Task description:
Your job is to return every line in the data holding the string "MkPendingEvent".

Records shown:
:::
(* ===== verification/GroupApplicationService.v ===== *)
(** * The group application service

    Models [src/services/group/application/GroupApplicationService.h] and
    [GroupApplicationService.cpp]: the validation and normalisation of requests
    before they reach the repository.  The repository is the port
    [GroupRepositoryPort] on a state of its own; a service made with a null
    pointer has [None].  [std::isspace] is that of the C locale. *)
From Stdlib Require Import ZArith Lia.
From Stdlib Require Import String.
From stdpp Require Import base list numbers.
From S2P Require Import Prelude ByteStrings GroupTypes.

Local Open Scope Z_scope.

(** ** Helpers *)

Definition kMaxOperationIdBytes : Z := 64.
Definition kMaxNameBytes : Z := 128.
Definition kMaxDescriptionBytes : Z := 512.
Definition kMaxAvatarUrlBytes : Z := 512.
Definition kMinMembers : Z := 2.
Definition kMaxMembers : Z := 500.
Definition kDefaultPageSize : Z := 50.
Definition kMaxPageSize : Z := 100.

Definition size (s : list Z) : Z := Z.of_nat (length s).
Definition empty (s : list Z) : bool := size s =? 0.

Definition Trim (value : list Z) : list Z :=
  let value := TrimLeft value in
  rev (TrimLeft (rev value)).
(* ===== verification/OutboxRelay.v ===== *)
(** * The outbox relay

    Models [src/services/outbox/OutboxRelay.h] and [OutboxRelay.cpp]: events that a
    service wrote to its outbox table are claimed in batches, published to the
    broker by workers and marked in the table, while leases are renewed; and the
    shutdown that hands back what it does not publish.  The threads of the relay
    are interleaved by steps: the poll thread, the renewal thread, each worker and
    the thread that shuts the relay down.  What the store and the broker answer, and
    whether a wait timed out, are arguments of the steps.  [taken] and [log] record
    the records claimed and the calls of the store and the broker that decide what
    becomes of them.

    [EventCodec::Decode] rests on a JSON library and is a parameter, as are
    [std::hash] and the process id.  [CleanupPublished] changes nothing here and is
    left out, as is the failure to start a thread. *)
From Stdlib Require Import ZArith Lia.
From stdpp Require Import base gmap list strings pretty numbers.
From S2P Require Import Prelude.
Local Open Scope Z_scope.
Local Open Scope width_scope.

(** ** Data *)

Inductive OutboxStatus := kPending | kPublished_ | kRetry | kQuarantined.
#[export] Instance OutboxStatus_eq_dec : EqDecision OutboxStatus.
Proof. solve_decision. Defined.

Record OutboxRecord := MkRecord {
  outbox_id : Z;
  event_id : string;
  event_type : string;
  schema_version : Z;
  aggregate_type : string;
  aggregate_id : string;
  producer_service : string;
  topic : string;
  tag : string;
  message_key : string;
  payload : string;
  status : OutboxStatus;
  attempt_count : Z;
  locked_by : string;
}.
#[export] Instance OutboxRecord_eq_dec : EqDecision OutboxRecord.
Proof. solve_decision. Defined.

(** What [ValidateRecord] reads of a [DomainEvent]. *)
Record DomainEvent := MkEvent {
  e_schema_version : Z;
  e_event_id : string;
  e_event_type : string;
  e_aggregate_type : string;
  e_aggregate_id : string;
  e_producer_service : string;
}.

Inductive PublishStatus := kPublished | kRetryableFailure | kPermanentFailure.
#[export] Instance PublishStatus_eq_dec : EqDecision PublishStatus.
Proof. solve_decision. Defined.

Record OutboxRelayOptions := MkOptions {
  instance_id : string;
  allowed_topic : string;
  batch_size : Z;
  publish_batch_size : Z;
  worker_threads : Z;
  max_inflight : Z;
  poll_interval_ms : Z;
  lease_ms : Z;
  lease_renew_interval_ms : Z;
  retry_base_ms : Z;
  retry_max_ms : Z;
  published_retention_hours : Z;
  cleanup_interval_ms : Z;
  cleanup_batch_size : Z;
}.

Definition kMaxWorkers : Z := 64.
Definition kMaxBatchSize : Z := 1024.
Definition kMaxInflight : Z := 8192.
Definition kMaxLeaseMs : Z := 10 * 60 * 1000.

(** [int] arithmetic: undefined outside of its range. *)
Definition int_of (z : Z) : option Z :=
  if (- 2 ^ 31 <=? z) && (z <? 2 ^ 31) then Some z else None.
(* ===== verification/MessageTypes.v ===== *)
(** * Data of the message service and its repository port

    Models [src/services/message/application/MessageApplicationTypes.h],
    [MessageRepositoryPort.h], [ReceiverConfirmationDecision.h],
    [GroupDeliveryCompletionValidation.h] and
    [src/common/protocol/CommittedUnreadSnapshot.h].  A string is the list of its
    bytes.  An [enum class] with a fixed underlying type can hold a value without a
    name, which has a constructor of its own.  The results of the port and those of
    the application that have the same fields are one record, and [found] with
    [record] is an option. *)
From Stdlib Require Import ZArith Lia String.
From stdpp Require Import base list numbers.
From S2P Require Import Prelude ByteStrings.

Local Open Scope Z_scope.

(** ** Data *)

Inductive MessageApplicationStatus :=
| kSucceeded | kInvalidArgument | kNotFound | kPermissionDenied | kFailedPrecondition
| kInvalidRecord | kStorageError.

Inductive MessageDeliveryState :=
| kPending | kReceiverConfirmed | kRead | kFailed | kDeliveryOther (value : Z).

(** [PersistPrivateMessageOutcome] and [PersistGroupMessageOutcome]. *)
Inductive PersistOutcome := kCreated | kReused | kIdempotencyConflict.

Inductive ResolvePrivateMessageOutcome := kNotObserved | kMatchedDurable | kResolveConflict.

Inductive GroupDeliveryState :=
| kGroupPending | kDeferredOffline | kDelivered | kGroupStateOther (value : Z).

Inductive GroupDeliveryAttemptOutcome :=
| kSubmitted | kOffline | kRetryableFailure | kAttemptOther (value : Z).

#[export] Instance MessageApplicationStatus_eq_dec : EqDecision MessageApplicationStatus.
Proof. solve_decision. Defined.
#[export] Instance MessageDeliveryState_eq_dec : EqDecision MessageDeliveryState.
Proof. solve_decision. Defined.
#[export] Instance PersistOutcome_eq_dec : EqDecision PersistOutcome.
Proof. solve_decision. Defined.
#[export] Instance GroupDeliveryState_eq_dec : EqDecision GroupDeliveryState.
Proof. solve_decision. Defined.
#[export] Instance GroupDeliveryAttemptOutcome_eq_dec : EqDecision GroupDeliveryAttemptOutcome.
Proof. solve_decision. Defined.

Record PrivateMessagePersistInput := MkInput {
  in_from : Z;
  in_to : Z;
  in_cid : list Z;
  in_type : Z;
  in_content : list Z;
}.

Record MessageView := MkMessage {
  message_id : Z;
  client_message_id : list Z;
  from_user_id : Z;
  to_user_id : Z;
  message_type : Z;
  content : list Z;
  delivery_state : MessageDeliveryState;
  created_at : list Z;
  receiver_confirmed_at : list Z;
  read_at : list Z;
}.
#[export] Instance MessageView_eq_dec : EqDecision MessageView.
Proof. solve_decision. Defined.

(** [MessageView{}]. *)
Definition no_message : MessageView := MkMessage 0 [] 0 0 0 [] kPending [] [] [].

Record ConversationView := MkConversation {
  peer_user_id : Z;
  last_message : MessageView;    (* the [last_*] fields *)
}.

Record GroupMessageView := MkGroupMessage {
  gm_message_id : Z;
  gm_client_message_id : list Z;
  gm_group_id : Z;
  gm_from_user_id : Z;
  gm_message_type : Z;
  gm_content : list Z;
  gm_membership_epoch : Z;
  gm_member_version : Z;
  gm_authorized_role : Z;
  gm_created_at : list Z;
}.
#[export] Instance GroupMessageView_eq_dec : EqDecision GroupMessageView.
Proof. solve_decision. Defined.

(** The arguments of [PersistAuthorizedGroupMessage] but for the recipients. *)
Record GroupMessageInput := MkGroupInput {
  gi_from_user_id : Z;
  gi_group_id : Z;
  gi_client_message_id : list Z;
  gi_message_type : Z;
  gi_content : list Z;
  gi_membership_epoch : Z;
  gi_member_version : Z;
  gi_authorized_role : Z;
}.

Record GroupDeliveryView := MkGroupDelivery {
  gd_message_id : Z;
  gd_group_id : Z;
  gd_recipient_user_id : Z;
  gd_delivery_state : GroupDeliveryState;
  gd_attempt_count : Z;
  gd_last_gateway_id : list Z;
  gd_lease_owner : list Z;
  gd_lease_token : list Z;
  gd_lease_until : list Z;
  gd_next_retry_at : list Z;
  gd_last_error_code : list Z;
  gd_created_at : list Z;
  gd_updated_at : list Z;
  gd_delivered_at : list Z;
}.
#[export] Instance GroupDeliveryView_eq_dec : EqDecision GroupDeliveryView.
Proof. solve_decision. Defined.

Record GroupDeliveryWorkItem := MkWorkItem {
  work_message : GroupMessageView;
  work_delivery : GroupDeliveryView;
}.
#[export] Instance GroupDeliveryWorkItem_eq_dec : EqDecision GroupDeliveryWorkItem.
Proof. solve_decision. Defined.
(** ** The monad *)

(** The exceptions an operation throws: [Failure], one of the JSON library, and
    another [std::exception]. *)
Inductive Exn := EFailure (status : MessageApplicationStatus) (message : list Z) | EJson | EStd (message : list Z).

Definition M (D A : Type) : Type := Store D → Store D * (Exn + A).

#[export] Instance M_ret D : MRet (M D) := λ A x s, (s, inr x).
#[export] Instance M_bind D : MBind (M D) := λ A B f m s,
  match m s with
  | (s, inl e) => (s, inl e)
  | (s, inr x) => f x s
  end.

Definition throw {D A} (e : Exn) : M D A := λ s, (s, inl e).
Definition gets {D A} (f : Store D → A) : M D A := λ s, (s, inr (f s)).
Definition modify {D} (f : Store D → Store D) : M D unit := λ s, (f s, inr tt).
Definition require {D} (value : bool) (status : MessageApplicationStatus) (text : list Z) : M D unit :=
  if value then mret tt else throw (EFailure status text).
(** An exception of the JSON library. *)
Definition json {D A} (o : option A) : M D A := match o with Some x => mret x | None => throw EJson end.

Definition exn_status (e : Exn) : MessageApplicationStatus :=
  match e with EFailure st _ => st | EJson => kInvalidRecord | EStd _ => kStorageError end.
Definition exn_message (e : Exn) : list Z :=
  match e with EFailure _ m => m | EJson => str "invalid local serialized record" | EStd m => m end.

Definition count {D} (c : Stat) (n : Z) : M D unit :=
  modify (λ s, set_stats (λ c', if decide (c' = c) then stats s c +₆₄ n else stats s c') s).

(** [~EventSlot] of a slot that was not committed. *)
Definition destroy_slot {D} (slot : option (list Z)) (s : Store D) : Store D :=
  let s := match slot with
           | Some id => set_pending_index (delete id (pending_index s)) s
           | None => s
           end in
  set_pending_events (pending_events s -₆₄ 1) s.

(** An exception that leaves a scope destroys the slots made in it. *)
Definition unwinding {D A} (m : M D A) : M D A := λ s,
  match m s with
  | (s', inl e) =>
      let n := length (slots s) in
      (set_slots (take n (slots s')) (foldr destroy_slot s' (drop n (slots s'))), inl e)
  | r => r
  end.

(** ** Decoding *)

Section Decoding.
Context {D : Type} `{JsonLibrary}.

Fixpoint UnhexLoop (s : list Z) (n : Z) : M D Z :=
  match s with
  | [] => mret n
  | c :: s =>
      require (((48 <=? c) && (c <=? 57)) || ((97 <=? c) && (c <=? 102))) kInvalidRecord
        (str "invalid local numeric key");;
      UnhexLoop s (Z.lor (u64 (Z.shiftl n 4)) (if c <=? 57 then c - 48 else c - 97 + 10))
  end.
Definition Unhex (s : list Z) : M D Z :=
  require (bsize s =? 16) kInvalidRecord (str "invalid local numeric key");; UnhexLoop s 0.

Definition ParseNumber (s : list Z) : M D Z :=
  require (bsize s =? 8) kInvalidRecord (str "invalid local numeric value");;
  mret (foldl (λ n c, Z.lor (u64 (Z.shiftl n 8)) c) 0 s).

Definition state_number (st : MessageDeliveryState) : Z :=
  match st with kPending => 0 | kReceiverConfirmed => 1 | kRead => 2 | kFailed => 3 | kDeliveryOther v => v end.
Definition state_of (n : Z) : MessageDeliveryState :=
  if n =? 0 then kPending else if n =? 1 then kReceiverConfirmed else if n =? 2 then kRead
  else if n =? 3 then kFailed else kDeliveryOther n.

Definition EncodeRecord (m : MessageView) : Json :=
  object [(str "message_id", JNumber (message_id m));
          (str "client_message_id", JString (client_message_id m));
          (str "from", JNumber (from_user_id m));
          (str "to", JNumber (to_user_id m));
          (str "type", JNumber (message_type m));
          (str "content", JString (content m));
          (str "state", JNumber (state_number (delivery_state m)));
          (str "created_at", JString (created_at m));
          (str "confirmed_at", JString (receiver_confirmed_at m));
          (str "read_at", JString (read_at m))].

Definition DecodeRecord (text : list Z) (expected : Z) : M D MessageView :=
  j ← json (json_parse text);
  mid ← json (json_at j (str "message_id") ≫= as_uint64);
  cid ← json (json_at j (str "client_message_id") ≫= as_string);
  from ← json (json_at j (str "from") ≫= as_uint64);
  to ← json (json_at j (str "to") ≫= as_uint64);
  type ← json (json_at j (str "type") ≫= as_uint32);
  body ← json (json_at j (str "content") ≫= as_string);
  state ← json (json_at j (str "state") ≫= as_uint32);
  created ← json (json_at j (str "created_at") ≫= as_string);
  confirmed ← json (json_at j (str "confirmed_at") ≫= as_string);
  read ← json (json_at j (str "read_at") ≫= as_string);
  require ((mid =? expected) && negb (expected =? 0) && negb (from =? 0) && negb (to =? 0) &&
           negb (from =? to) && negb (bempty cid) && (bsize cid <=? 64) && (1 <=? type) && (type <=? 3) &&
           negb (bempty body) && (state <=? 3) && (bsize created =? 19))
    kInvalidRecord (str "invalid local message record");;
  mret (MkMessage mid cid from to type body (state_of state) created confirmed read).

Record PendingLocalEvent := MkPendingEvent {
  pe_event_id : list Z;
  pe_topic : list Z;
  pe_tag : list Z;
  pe_message_key : list Z;
  pe_body : list Z;
}.

Definition DecodeEvent (text expected : list Z) : M D PendingLocalEvent :=
  j ← json (json_parse text);
  id ← json (json_at j (str "event_id") ≫= as_string);
  topic ← json (json_at j (str "topic") ≫= as_string);
  tag ← json (json_at j (str "tag") ≫= as_string);
  key ← json (json_at j (str "key") ≫= as_string);
  body ← json (json_at j (str "body") ≫= as_string);
  require (match Decode body with
           | Some event =>
               bool_decide (event_id event = id) && bool_decide (id = expected) &&
               IsValidTopic topic && bool_decide (tag = event_type event) && bool_decide (key = id)
           | None => false
           end) kInvalidRecord (str "invalid local event envelope");;
  mret (MkPendingEvent id topic tag key body).

Definition ValidEventId (id : list Z) : bool :=
  negb (bempty id) && (bsize id <=? 191) && negb (bool_decide (0 ∈ id)).
Definition EventId (id : list Z) : M D unit :=
  require (ValidEventId id) kInvalidArgument (str "invalid local event identity").

End Decoding.

(** ** The owner *)

(** What the engine did with a write: it can fail, and then it may or may not have
    been applied. *)
Inductive WriteOutcome := Written | WriteFailed (applied : bool) (reason : list Z).

Section Store.
Context {D : Type} `{Engine D} `{JsonLibrary}.
Variable options : LocalPrivateStoreOptions.
Variable outcome : Z → WriteOutcome.
Variable flushed : Z → option (list Z).    (* the reason when a flush fails *)

Local Abbreviation M := (M D).

Definition Open : M unit :=
  s ← gets id;
  require (db_open s && negb (closing s) && negb (poisoned s)) kStorageError
    (str "local store closed or requires recovery").

Definition Actor (id : Z) : M unit :=
  require (0 <? id) kInvalidArgument (str "zero local actor");;
  if resolve_identity options then mret tt
  else require (bool_decide (id ∈ initial_user_ids options)) kPermissionDenied
         (str "actor absent from explicit local identity registry").

Definition Dialog (a b : Z) : M unit :=
  Actor a;; Actor b;;
  require (negb (a =? b)) kInvalidArgument (str "self dialog is invalid").

Definition Limit (n : Z) : M unit :=
  require ((0 <? n) && (n <=? 1001)) kInvalidArgument (str "invalid local query limit").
:::
Answer section:
Record PendingLocalEvent := MkPendingEvent {
  mret (MkPendingEvent id topic tag key body).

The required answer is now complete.